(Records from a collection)
(* ===== verification/ConfigPush.v ===== *)
(** * Pushing configurations (src/internal/deviceconfig/push.go, apply.go,
    stage.go)

    A plan is a dry run stored with the hash of its diff; an apply claims it
    once, commits under the device's own revert timer, proves the change from
    a new login and confirms it; staging copies an image and sets it to boot.
    The jobs are programs over the calls of [ConfigStore]. *)
From Stdlib Require Import ZArith Lia Ascii.
From stdpp Require Import base gmap sets list strings pretty.
From S2P Require Import Prelude GoBase GoText IosConfig Effects ConfigStore ConfigBackup.
#[local] Open Scope prog_scope.

Definition PlanLifetime : Z := 15 * minute.
Definition MaxCandidateBytes : Z := 2 * 2 ^ 20.
Definition ConfirmWindow : Z := 5 * minute.
Definition planRetention : Z := 50.
Definition PushAuditResource : string := "device_config_push".
Definition ImageAuditResource : string := "device_image".

Inductive PlanOutcome : Type := PlanReady | PlanNoChange | PlanRefused.
Record PlanRequest : Type := MkPlanRequest {
  pr_ClientID : string; pr_TargetID : string; pr_Mode : string; pr_Candidate : bytes;
  pr_User : string; pr_Remote : string; pr_UserAgent : string }.
Record PlanResult : Type := MkPlanResult {
  ps_Outcome : PlanOutcome; ps_PlanID : string; ps_Reason : string; ps_Added : Z; ps_Removed : Z }.
Record ApplyRequest : Type := MkApplyRequest {
  ar_ClientID : string; ar_PlanID : string; ar_DiffSHA256 : string; ar_User : string; ar_Remote : string;
  ar_UserAgent : string }.
Record ApplyResult : Type := MkApplyResult { as_Outcome : ApplyOutcome; as_Reason : string; as_BackupID : string }.
Inductive StageOutcome : Type := StageBootSet | StageRefused | StageFailed.
Record StageRequest : Type := MkStageRequest {
  sr_ClientID : string; sr_ImageID : string; sr_TargetID : string; sr_User : string; sr_Remote : string;
  sr_UserAgent : string }.
Record StageResult : Type := MkStageResult {
  st_Outcome : StageOutcome; st_Reason : string; st_RunningVersion : string; st_RunningImage : string;
  st_BootImage : string }.

Definition outcome_text (o : ApplyOutcome) : string :=
  match o with
  | ApplyConfirmed => "confirmed" | ApplyRolledBack => "rolled_back" | ApplyReverting => "reverting"
  | ApplyDrifted => "config_drifted" | ApplyFailed => "failed"
  end.
Definition plan_outcome_text (o : PlanOutcome) : string :=
  match o with PlanReady => "ready" | PlanNoChange => "no_change" | PlanRefused => "refused" end.
Definition stage_outcome_text (o : StageOutcome) : string :=
  match o with StageBootSet => "boot_set" | StageRefused => "refused" | StageFailed => "failed" end.

(** ** Candidates *)

(** The tokens [encoding/xml] reads, and whether it stops at an error. *)
Inductive xml_token : Type :=
| StartElement | EndElement | CharData (text : bytes) | ProcInst | Directive | Comment.
Class XmlDecoder : Type := { xml_tokens : bytes → list xml_token * option string }.

Definition netconfEOM : bytes := ascii_bytes "]]>]]>".
Fixpoint Contains (s sub : bytes) : bool :=
  HasPrefix s sub || match s with [] => false | _ :: rest => Contains rest sub end.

• [Directions for this task]: Copy each line of the data that includes the word "PlanRefused".

• [Output for this exercise]:
Inductive PlanOutcome : Type := PlanReady | PlanNoChange | PlanRefused.
  match o with PlanReady => "ready" | PlanNoChange => "no_change" | PlanRefused => "refused" end.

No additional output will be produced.